Many MPs are angry over what they see as an unnecessary vote that has cost several lawmakers their seats and are demanding she run a more open, collegiate government after her first months of a dictatorial regime.
With her government majority at zero, May has no control over Parliament a week away from the Queen's Speech, when new laws are presented, and the scheduled start of Brexit talks.
Her only chance of an overall working majority is with the Democratic Unionist Party (DUP), a fringe political party in Northern Ireland, which is demanding a package of measures on finance in return for support in Parliament.
At one of its most important moments in its history, the country is rudderless and facing a constitutional crisis.
In throwing away her majority on an early election, May has lost control of the Conservative Party, Parliament, her policy manifesto and Brexit.
The clock is ticking
On June 19, the Queen, in traditional state coach and full regalia, will travel from Buckingham Palace to Parliament to unveil the new government's legislative agenda.
On that same day, UK and EU officials in Brussels are due to start negotiations on Britain's exit from Europe. May should be able to use these two set-piece events to shape the country's future. Yet she no longer wields power over either.
It is even unclear whether May will be Prime Minister by this time next week.
The threat of a leadership challenge from inside her own party hangs over her head -- a threat vividly underlined Sunday
when her former colleague-turned-nemesis George Osborne labeled her a "dead woman walking."
So who is really in charge?
Over the weekend May, who appeared visibly shaken in TV interviews, used the one power that remains in her grip -- a reshuffle of the Cabinet -- to try to shore up her position and win allies.
But even in this her lack of authority prevented her from major moves or sackings. The most senior ministers stayed in post, while May was forced to bring back into the Cabinet one of her long-term political foes, Michael Gove, to appease an angry Conservative Party.
MPs and ministers also feel they were treated disdainfully by May's two chiefs of staff, Fiona Hill and Nick Timothy, who resigned over the weekend as the PM tried to make concessions.
If the PM fails to give a convincing performance to the backbench Conservative MPs on Monday, known collectively as the 1922 committee, she could face a leadership challenge within days.
Michael Fallon, the Defense Secretary who, for now, remains loyal, served notice Sunday that the PM had to start being more consensual when he said: "We're going to see more collective government. I and other colleagues have made that clear to her."
An alliance, at what cost?
Talks between the government and the DUP are due to restart Tuesday after confusion over the weekend whether an outline deal had been reached, but the Northern Irish party is in the driving seat as they know they are May's only option of forming a government.
There are fears among more liberal Conservative MPs that the socially conservative DUP will demand a scaling back of abortion and gay rights -- but No. 10 sources have insisted these issues are not on the table.
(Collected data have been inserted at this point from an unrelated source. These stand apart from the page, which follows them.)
(** The heap after [line] was written to device [d]. *)
Definition with_line (h : heap) (d : nat) (line : gostring) : heap :=
  let x := get_device (h_world h) d in
  mkHeap (h_cells h)
    (set_device (h_world h) d
       (mkDevice (d_chunks x ++ [line]) (d_syncs x) (d_write_plan x) (d_sync_plan x)))
    (h_counters h) (h_observed h) (h_once h) (h_events h) (h_times h) (h_frames h).

Lemma io_writes_line enab (enc : E) d ent fs h line :
  d_write_plan (get_device (h_world h) d) = [] -> e_Level ent <= ErrorLevel ->
  enc_EncodeEntry enc ent fs = Ret (inl line) ->
  core_Write (CIo enab enc (Lock (WDevice d))) ent fs h = (with_line h d line, ROk None).
Proof.
  intros Hplan Hlvl Henc. rewrite Write_eq. cbn [Write_body]. unfold ioCore_Write, bind, lift.
  rewrite Henc. cbn [ret]. unfold on_world. cbn. unfold device_Write. rewrite Hplan. cbn [fst snd].
  rewrite firstn_all, Z.gtb_ltb, (proj2 (Z.ltb_ge _ _)) by lia. unfold with_line. by rewrite Hplan.
Qed.

Lemma log_body_ok (log : Logger E) lvl msg fs h h1 h2 ce r :
  check log lvl msg h = (h1, ROk (Some ce)) -> ce_Write (Some ce) fs h1 = (h2, ROk r) ->
  log_body log lvl msg fs h = (h2, ROk tt).
Proof. intros Hc Hw. unfold log_body. rewrite (bind_ok _ _ _ _ _ Hc). by rewrite (bind_ok _ _ _ _ _ Hw). Qed.

(** A logger over a core that registers itself, without caller or stack. *)
Lemma Log_leaf (log : Logger E) lvl msg fs h t ts h' :
  leaf (core_ log) = true -> clock log = Now -> addCaller log = false -> h_times h = t :: ts ->
  core_Enabled (h_cells h) (core_ log) lvl = true -> Enabled (h_cells h) (addStack log) lvl = false ->
  lvl <= ErrorLevel ->
  core_Write (core_ log) (mkEntry lvl t (name log) msg noCaller []) fs
    (after_tick (set_frames (frame_of (go "Logger.Log") :: h_frames h) h)) = (h', ROk None) ->
  Log log lvl msg fs h = (set_frames (h_frames h) h', ROk tt).
Proof.
  intros Hc Hclock Hcaller Ht Hen Hs Hlvl Hw. set (ent := mkEntry lvl t (name log) msg noCaller []) in *.
  set (h1 := set_frames (frame_of (go "Logger.Log") :: h_frames h) h) in *.
  assert (check log lvl msg h1 =
          (after_tick h1, ROk (Some (mkCE ent (Some (errorOutput log)) false None [core_ log])))) as Hcheck.
  { unfold check. erewrite call_ok.
    2: { erewrite check_leaf by done. erewrite bind_ok; [reflexivity|]. by apply annotate_plain. }
    done. }
  unfold Log. erewrite call_ok; [|eapply log_body_ok; [exact Hcheck|by apply ce_Write_one]]. done.
Qed.

(** A level that is not enabled is turned away before anything is done. *)
Lemma Log_disabled (log : Logger E) lvl msg fs h :
  core_Enabled (h_cells h) (core_ log) lvl = false -> lvl <= ErrorLevel -> Log log lvl msg fs h = (h, ROk tt).
Proof.
  intros Hen Hl. set (h1 := set_frames (frame_of (go "Logger.Log") :: h_frames h) h).
  assert (check log lvl msg h1 = (h1, ROk None)) as Hc.
  { unfold check. erewrite call_ok.
    2: { unfold check_body. rewrite (bind_ok get_heap _ _ _ _ eq_refl). cbn [h_cells set_frames h1].
         rewrite Hen, (proj2 (Z.ltb_lt lvl DPanicLevel)) by (unfold ErrorLevel, DPanicLevel in *; lia). reflexivity. }
    done. }
  unfold Log. erewrite call_ok; [|unfold log_body; fold h1; rewrite (bind_ok _ _ _ _ _ Hc); reflexivity].
  by destruct h.
Qed.

Lemma Log_plain enab enc d nm out lvl msg fs h t ts line :
  h_times h = t :: ts -> Enabled (h_cells h) enab lvl = true -> lvl <= ErrorLevel ->
  d_write_plan (get_device (h_world h) d) = [] ->
  enc_EncodeEntry enc (mkEntry lvl t nm msg noCaller []) fs = Ret (inl line) ->
  Log (plain_logger enab enc d nm out) lvl msg fs h = (after_line h d line, ROk tt).
Proof.
  intros Ht Hen Hlvl Hplan Henc.
  eapply eq_trans; [apply (Log_leaf (plain_logger enab enc d nm out) lvl msg fs h t ts); try done|].
  - cbn. unfold Level_Enabled. apply Z.leb_gt. cbn. unfold ErrorLevel, FatalLevel in *. lia.
  - cbn [core_ plain_logger name]. by apply io_writes_line.
  - done.
Qed.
If May had won a majority last Thursday, she would have been converting the policy agenda in the Conservative election manifesto into laws in the Queen's Speech. That power is now lost.
As the legislative package is being drafted this week, May is reportedly ready to axe key manifesto policies such as grammar schools and her controversial plan to reform elderly care -- the measure that marked the turning point in her election campaign.
Labour leader Jeremy Corbyn yesterday said his party would start drawing up its own policies for the Queen's Speech, challenging legislation before it is even introduced, in a sign that every single vote in the new Parliament go down to the wire.
Brexit: 'Look again'
Finally, and perhaps most crucially, May has lost control over Brexit -- the very reason she called an election three years early. With talks in Brussels just seven days away, it is clear that the plan for a hard Brexit, in which the UK severs all ties with the EU, including free market membership, is now in doubt.
Ministers have urged May to put forward a more "pragmatic" vision for Brexit rather than "ideological", one that it less virulently anti-EU. This certainly means a softer Brexit is now on the cards.
Ruth Davidson, the leader of the Conservative Party in Scotland who is credited with a surprise win of 13 seats for the party there, said yesterday that the PM needed to "look again" at Brexit.
Davidson and the 13 Scottish Conservative MPs are travelling to Westminster Monday to underline their significance: without these seats May would have no chance of forming a government with anyone. But pro-Brexit Tory MPs will not let go of a hard Brexit without a fight: they are furious at any moves to water down something they see as the will of the British people.
With May's dwindling authority over her party, Parliament, her manifesto and Brexit, it is no wonder that last night she failed to confirm whether she planned to serve a full term in office, telling Sky News: "I said during the election campaign that if re-elected I would intend to serve a full term.
"But what I'm doing now is actually getting on with the immediate job." The question is, for how long.